▶ [RECORDED INFORMATION]
◇ ◇ ◇
(* ===== verification/ExportImport.v ===== *)
(** * What is exported is imported

    The composition of [CsvRoundtrip], [InputHandler] and [ImportOperator]: the objects that
    the exports of one pipeline write are the rows that the import of the next reads, for
    every order in which tasks complete and jobs interleave. *)

From Stdlib Require Import Ascii Permutation.
From S2P Require Import Filter.
From S2P Require Export CsvRoundtrip InputHandler.

(** A reader that stops at its first error delivers to its job what it delivers alone. *)
Lemma drain_delivers {R : Type} `{ChunkReader R} (column_ids : list nat) fuel (r : R) cs r' :
  (∀ r : R, HasError r = true → HasNext r = false) →
  drain fuel r = Ok (cs, r') → HasError r' = false → Forall (λ c, chunk_GetColumnCount c = length column_ids) cs →
  delivers column_ids r cs r'.
Proof.
  intros Hstop. revert r cs. induction fuel as [|fuel IH]; intros r cs Hd Hok Hcs; cbn [drain] in Hd; [done|].
  destruct (HasNext r) eqn:Hnext; [|injection Hd as <- <-; apply delivers_end; unfold GetNextChunk; by rewrite Hnext].
  destruct (Next r) as [[[chunk|] r1]|e] eqn:Hn; cbn [rbind] in Hd; [| |done].
  - destruct (drain fuel r1) as [[cs' r2]|e] eqn:Hd'; cbn [rbind] in Hd; [|done]. injection Hd as <- <-.
    apply Forall_cons in Hcs as [Hc Hcs]. apply delivers_chunk with r1.
    + unfold GetNextChunk. rewrite Hnext, Hn. cbn [rbind]. unfold select_columns. by rewrite Hc, Nat.eqb_refl.
    + destruct (HasError r1) eqn:Herr; [|done]. destruct fuel as [|fuel]; [done|]. cbn [drain] in Hd'.
      rewrite (Hstop _ Herr) in Hd'. injection Hd' as <- <-. congruence.
    + by apply IH.
  - injection Hd as <- <-. apply delivers_end. unfold GetNextChunk. by rewrite Hnext, Hn.
Qed.

Lemma mapR_exists {A B} (f : A → result B) (P : A → B → Prop) (l : list A) :
  Forall (λ x, ∃ y, f x = Ok y ∧ P x y) l → ∃ ys, mapR f l = Ok ys ∧ Forall2 P l ys.
Proof.
  induction 1 as [|x l (y & Hy & HP) _ (ys & Hys & HF)]; [by exists []|].
  exists (y :: ys). cbn. rewrite Hy. cbn. rewrite Hys. split; [done|by constructor].
Qed.

Lemma chunks_rows_concat (css : list (list Chunk)) (rss : list (list Row)) :
  Forall2 (λ cs rows, chunks_rows cs = Ok rows) css rss → chunks_rows (concat css) = Ok (concat rss).
Proof.
  unfold chunks_rows. induction 1 as [|cs rows css rss Hc _ IH]; [done|]. cbn [concat]. rewrite mapR_app.
  destruct (mapR chunk_rows cs) as [x|]; [|done]. destruct (mapR chunk_rows (concat css)) as [y|]; [|done].
  cbn in *. injection Hc as <-. injection IH as IH. by rewrite concat_app, IH.
Qed.

Lemma chunks_rows_Permutation cs cs' rows :
  cs ≡ₚ cs' → chunks_rows cs = Ok rows → ∃ rows', chunks_rows cs' = Ok rows' ∧ rows ≡ₚ rows'.
Proof.
  unfold chunks_rows. intros HP Hrows. destruct (mapR chunk_rows cs) as [x|] eqn:Hx; [|done]. cbn in Hrows. injection Hrows as <-.
  destruct (mapR_Permutation _ _ _ _ HP Hx) as (y & -> & HP'). eexists. split; [done|]. by apply concat_Permutation.
Qed.

Lemma filter_Forall {A} (P : A → Prop) `{∀ x, Decision (P x)} (l : list A) : Forall P l → filter P l = l.
Proof. induction 1 as [|x l Hx _ IH]; [done|]. by rewrite filter_cons, decide_True, IH. Qed.

Section Pipeline.
Variable convert : ∀ t, string → option (ctype t).
Variables (print_float : ctype kFloat → string) (print_double : ctype kDouble → string).
Variable schema : TableColumnDefinitions.
Variable size : nat.
Variable storage : string → string → StoredObject.

(** A reference whose object is what the export of a table has written. *)
Record exported (reference : ObjectReference) (t : Table) (rows : list Row) : Prop := {
  ex_table : csv_exportable convert print_float print_double size t rows;
  ex_schema : column_definitions t = schema;
  ex_etag : etag reference = EmptyString ∨ checksum (object_of storage reference) = etag reference;
  ex_status : status_error (object_of storage reference) = kNoError;
  ex_read : read_error (object_of storage reference) = kNoError;
  ex_content out : ExportOperator_OnExecute (H := CsvFormatWriter_writer print_float print_double) (λ _ _, kNoError)
      (make_CsvFormatWriter default_csv_writer_options) t = Ok out → content (object_of storage reference) = concat (written out);
  ex_small : Z.of_nat (length (content (object_of storage reference))) < kS3ReadRequestSizeBytes }.

Abbreviation factory := (λ (b : RequestBuffer) (_ : nat), make_CsvFormatReader b (reader_options size schema)).

(** The reader of an exported object delivers the rows of its table. *)
Lemma exported_reader reference t rows :
  exported reference t rows →
  ∃ r cs, factory (buffer_of storage reference).1 (buffer_of storage reference).2 = Ok r ∧
    reader_outcome (H := CsvFormatReader_reader convert) (seq 0 (length schema)) schema r cs false ∧ chunks_rows cs = Ok rows ∧
    GetSchema (ChunkReader := CsvFormatReader_reader convert) r = Some schema.
Proof.
  intros [Ht Hs _ _ _ Hc _]. pose proof (wft_width _ (ce_table _ _ _ _ _ _ Ht)) as Hw. rewrite Hs in Hw.
  destruct (csv_object _ _ _ _ _ _ Ht) as (out & r & cs & r' & Hout & Hr & Hsch & Hd & He & Hrows & Htypes). rewrite Hs in *.
  exists r, cs. cbn [fst buffer_of]. rewrite (Hc _ Hout). split; [done|]. split; [|by split].
  exists schema. split; [done|]. rewrite decide_True by done. exists r'.
  assert (HasError (H := CsvFormatReader_reader convert) r' = false) as Hno.
  { unfold HasError. change (GetError r') with (error_ r'). by rewrite He. }
  split; [|by rewrite Hno]. apply (drain_delivers _ (S (length rows))); [|done|done|].
  - intros r1. unfold HasError. change (GetError r1) with (error_ r1). change (HasNext r1) with (Csv_HasNext r1).
    unfold Csv_HasNext. by intros ->.
  - eapply Forall_impl; [exact Htypes|]. intros c Hc'. apply (f_equal length) in Hc'. rewrite !length_fmap in Hc'.
    unfold chunk_GetColumnCount. rewrite length_seq, Hc'. by apply u32_id.
Qed.

Abbreviation Exported := (ObjectReference * Table * list Row)%type.
Abbreviation is_exported := (λ x : Exported, exported x.1.1 x.1.2 x.2).

Lemma exported_available (objects : list Exported) :
  Forall is_exported objects →
  (∀ x y, x ∈ objects → y ∈ objects → identifier x.1.1 = identifier y.1.1 → bucket_name x.1.1 = bucket_name y.1.1) →
  available storage ((λ x, x.1.1) <$> objects) ∧ Forall (readable storage) ((λ x, x.1.1) <$> objects).
Proof.
  intros Hall Hkeys. rewrite Forall_forall in Hall. split; [split|].
  - intros r (x & -> & Hx)%list_elem_of_fmap. destruct (Hall x Hx) as [_ _ He Hs _ _ _]. unfold open_task, object_of in *.
    rewrite Hs. destruct He as [->| ->]; eexists; [by rewrite bool_decide_true|]. by rewrite (bool_decide_true (etag _ = etag _)), orb_true_r.
  - intros r (x & -> & Hx)%list_elem_of_fmap. by apply (ex_small _ _ _ (Hall x Hx)).
  - intros r r' (x & -> & Hx)%list_elem_of_fmap (y & -> & Hy)%list_elem_of_fmap. by apply Hkeys.
  - apply Forall_fmap, Forall_forall. intros x Hx. unfold readable, compose. cbn. by rewrite (ex_read _ _ _ (Hall x Hx)).
Qed.

(** The readers of a permutation of the objects, with what they deliver. *)
Lemma exported_readers (objects : list Exported) :
  Forall is_exported objects →
  ∃ readers css, mapR (λ b, factory b.1 b.2) ((λ x : Exported, buffer_of storage x.1.1) <$> objects) = Ok readers ∧
    Forall2 (λ r cb, reader_outcome (H := CsvFormatReader_reader convert) (seq 0 (length schema)) schema r cb.1 cb.2)
      readers (zip css (replicate (length objects) false)) ∧
    Forall2 (λ cs rows, chunks_rows cs = Ok rows) css (snd <$> objects) ∧
    Forall (λ r, GetSchema (ChunkReader := CsvFormatReader_reader convert) r = Some schema) readers ∧
    length readers = length objects.
Proof.
  induction 1 as [|x objects Hx _ (readers & css & Hr & Ho & Hc & Hs & Hl)]; [by exists [], []|].
  destruct (exported_reader _ _ _ Hx) as (r & cs & Hr1 & Ho1 & Hc1 & Hs1). exists (r :: readers), (cs :: css).
  cbn [fmap list_fmap mapR length]. rewrite Hr1. cbn [rbind]. rewrite Hr. cbn. split; [done|]. repeat split; try by constructor. lia.
Qed.
End Pipeline.

(** C31: (export_operator.cpp, csv_writer.cpp, input_handler.cpp, csv_reader.cpp, import_operator.cpp)
    What one pipeline exports, the next imports.  If every referenced object holds what the
    CSV export of a table wrote, all tables have the same schema, keys identify the objects
    and the objects are smaller than a read request, then, however the tasks complete and the
    readers' jobs interleave, the import of all columns ends, and always with a table of that
    schema whose rows are exactly the rows of all tables. *)
Theorem exported_tables_imported convert print_float print_double schema size storage CalculatePageOffsets executor_thread
    open_order read_order (objects : list (ObjectReference * Table * list Row)) :
  (∀ l, open_order l ≡ₚ l) → (∀ l, read_order l ≡ₚ l) → objects ≠ [] →
  Forall (λ x, exported convert print_float print_double schema size storage x.1.1 x.1.2 x.2) objects →
  (∀ x y, x ∈ objects → y ∈ objects → identifier x.1.1 = identifier y.1.1 → bucket_name x.1.1 = bucket_name y.1.1) →
  let import := ImportOperator_OnExecute (H := CsvFormatReader_reader convert) storage CalculatePageOffsets executor_thread open_order
    read_order (λ b _, make_CsvFormatReader b (reader_options size schema)) ((λ x, x.1.1) <$> objects) (seq 0 (length schema)) kCsv in
  (∃ result, import result) ∧
  ∀ result, import result →
    ∃ t rows, result = Ok t ∧ column_definitions t = schema ∧ table_rows t = Ok rows ∧ rows ≡ₚ concat (snd <$> objects).
Proof.
  intros Hopen Hread Hne Hall Hkeys import. destruct (exported_available _ _ _ _ _ _ objects Hall Hkeys) as [Hav Hrd].
  pose proof (CreateBufferedFormatReaders_available storage CalculatePageOffsets executor_thread open_order read_order Hopen Hread kCsv _ Hav) as Hq.
  rewrite (bool_decide_true _ Hrd), orb_true_r in Hq. destruct Hq as (queue & Hq & HP).
  rewrite (filter_Forall _ _ Hrd), <- list_fmap_compose in HP. apply Permutation_map_inv in HP as (objects' & -> & HP').
  assert (Forall (λ x, exported convert print_float print_double schema size storage x.1.1 x.1.2 x.2) objects') as Hall' by (by rewrite <- HP').
  destruct (exported_readers _ _ _ _ _ _ objects' Hall') as (readers & css & Hr & Ho & Hc & Hs & Hl).
  assert (import_schemas (H := CsvFormatReader_reader convert) (seq 0 (length schema)) readers = Ok (schema, schema)) as Hschemas.
  { destruct readers as [|r readers]; [destruct objects' as [|x objects']; [by apply Permutation_nil_r in HP'|done]|].
    apply Forall_cons in Hs as [Hs _]. unfold import_schemas. cbn [head of_option rbind]. rewrite Hs. unfold ExtractSchema. cbn [of_option rbind].
    rewrite length_seq, Nat.eqb_refl, Nat.leb_refl. destruct objects' as [|x objects']; [done|]. apply Forall_cons in Hall' as [Hx _].
    pose proof (wft_columns _ (ce_table _ _ _ _ _ _ (ex_table _ _ _ _ _ _ _ _ _ Hx))) as Hw. rewrite (ex_schema _ _ _ _ _ _ _ _ _ Hx) in Hw.
    by destruct schema as [|d schema']; [cbn in Hw; lia|]. }
  destruct (import_outcomes (H := CsvFormatReader_reader convert) _ readers schema schema css (replicate (length objects') false) executor_thread
    Hschemas Ho) as [Hex Himp]; [apply Forall2_length in Hc; by rewrite length_fmap in Hc; rewrite length_replicate|].
  assert (∀ result, import result ↔ ImportResult (H := CsvFormatReader_reader convert) (seq 0 (length schema)) executor_thread readers result) as Hiff.
  { intros result. unfold import, ImportOperator_OnExecute. rewrite Hq. cbn [rbind].
    by rewrite (Hr : mapR _ (map (buffer_of storage ∘ (λ x : ObjectReference * Table * list Row, x.1.1)) objects') = Ok readers). }
  split; [destruct Hex as [result Hres]; exists result; by apply Hiff|]. intros result Hres%Hiff%Himp.
  assert (existsb id (replicate (length objects') false) = false) as Hno by (clear; by induction (length objects')). rewrite Hno in Hres.
  destruct Hres as (cs & -> & Hcs). symmetry in Hcs. destruct (chunks_rows_Permutation _ _ _ Hcs (chunks_rows_concat _ _ Hc)) as (rows & Hrows & HPr).
  exists (mkTable schema cs None), rows. do 3 (split; [done|]). rewrite <- HPr. apply concat_Permutation. by rewrite HP'.
Qed.

(** Two objects with the table of [csv_example], read in the opposite order. *)
Definition stored_example (bucket key : string) : StoredObject :=
  mkStoredObject EmptyString kNoError (String.list_ascii_of_string "a;b" ++ [newline] ++ String.list_ascii_of_string "1;x" ++ [newline] ++
    String.list_ascii_of_string "2;y" ++ [newline])%list kNoError.
Definition example_references : list ObjectReference :=
  [mkObjectReference "b" "k1" EmptyString None; mkObjectReference "b" "k2" EmptyString None]%string.
Definition example_rows : list Row := [[VInt 1; VString "x"]; [VInt 2; VString "y"]]%string.

Lemma stored_example_exported r : etag r = EmptyString → exported demo_convert (λ _, EmptyString) (λ _, EmptyString) (column_definitions csv_example) 8 stored_example r csv_example example_rows.
Proof.
  intros He. split; [exact csv_example_exportable|done|by left|done|done| |done]. intros out Hout.
  vm_compute in Hout. injection Hout as <-. by vm_compute.
Qed.

Lemma exported_tables_imported_witness :
  ∃ t rows,
    ImportOperator_OnExecute (H := CsvFormatReader_reader demo_convert) stored_example (λ _ _ _, Err UndefinedBehaviour) true
      (@rev _) (@rev _) (λ b _, make_CsvFormatReader b (reader_options 8 (column_definitions csv_example))) example_references [0%nat; 1%nat] kCsv (Ok t) ∧
    table_rows t = Ok rows ∧ rows ≡ₚ example_rows ++ example_rows.
Proof.
  destruct (exported_tables_imported demo_convert (λ _, EmptyString) (λ _, EmptyString) (column_definitions csv_example) 8 stored_example
    (λ _ _ _, Err UndefinedBehaviour) true (@rev _) (@rev _) ((λ r, (r, csv_example, example_rows)) <$> example_references)) as [[result Hres] Hall].
  - intros l. symmetry. apply Permutation_rev.
  - intros l. symmetry. apply Permutation_rev.
  - done.
  - apply Forall_fmap, Forall_forall. intros r Hr. apply stored_example_exported.
    unfold example_references in Hr. rewrite !elem_of_cons, elem_of_nil in Hr. destruct_or!; by subst.
  - intros x y (r & -> & Hr)%list_elem_of_fmap (r' & -> & Hr')%list_elem_of_fmap _.
    unfold example_references in Hr, Hr'. rewrite !elem_of_cons, elem_of_nil in Hr, Hr'. destruct_or!; by subst.
  - destruct (Hall result Hres) as (t & rows & -> & _ & Hrows & HP). exists t, rows. split; [exact Hres|]. split; [exact Hrows|].
    rewrite HP. done.
Defined.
◇ ◇ ◇
▶ [THE PROBLEM]
From the entries above, give again exactly the lines running from the line with "Definition example_rows : list" to the line with "rewrite HP. done."; include both of those lines.

▶ [THE COMPLETED TASK]
Definition example_rows : list Row := [[VInt 1; VString "x"]; [VInt 2; VString "y"]]%string.

Lemma stored_example_exported r : etag r = EmptyString → exported demo_convert (λ _, EmptyString) (λ _, EmptyString) (column_definitions csv_example) 8 stored_example r csv_example example_rows.
Proof.
  intros He. split; [exact csv_example_exportable|done|by left|done|done| |done]. intros out Hout.
  vm_compute in Hout. injection Hout as <-. by vm_compute.
Qed.

Lemma exported_tables_imported_witness :
  ∃ t rows,
    ImportOperator_OnExecute (H := CsvFormatReader_reader demo_convert) stored_example (λ _ _ _, Err UndefinedBehaviour) true
      (@rev _) (@rev _) (λ b _, make_CsvFormatReader b (reader_options 8 (column_definitions csv_example))) example_references [0%nat; 1%nat] kCsv (Ok t) ∧
    table_rows t = Ok rows ∧ rows ≡ₚ example_rows ++ example_rows.
Proof.
  destruct (exported_tables_imported demo_convert (λ _, EmptyString) (λ _, EmptyString) (column_definitions csv_example) 8 stored_example
    (λ _ _ _, Err UndefinedBehaviour) true (@rev _) (@rev _) ((λ r, (r, csv_example, example_rows)) <$> example_references)) as [[result Hres] Hall].
  - intros l. symmetry. apply Permutation_rev.
  - intros l. symmetry. apply Permutation_rev.
  - done.
  - apply Forall_fmap, Forall_forall. intros r Hr. apply stored_example_exported.
    unfold example_references in Hr. rewrite !elem_of_cons, elem_of_nil in Hr. destruct_or!; by subst.
  - intros x y (r & -> & Hr)%list_elem_of_fmap (r' & -> & Hr')%list_elem_of_fmap _.
    unfold example_references in Hr, Hr'. rewrite !elem_of_cons, elem_of_nil in Hr, Hr'. destruct_or!; by subst.
  - destruct (Hall result Hres) as (t & rows & -> & _ & Hrows & HP). exists t, rows. split; [exact Hres|]. split; [exact Hrows|].
    rewrite HP. done.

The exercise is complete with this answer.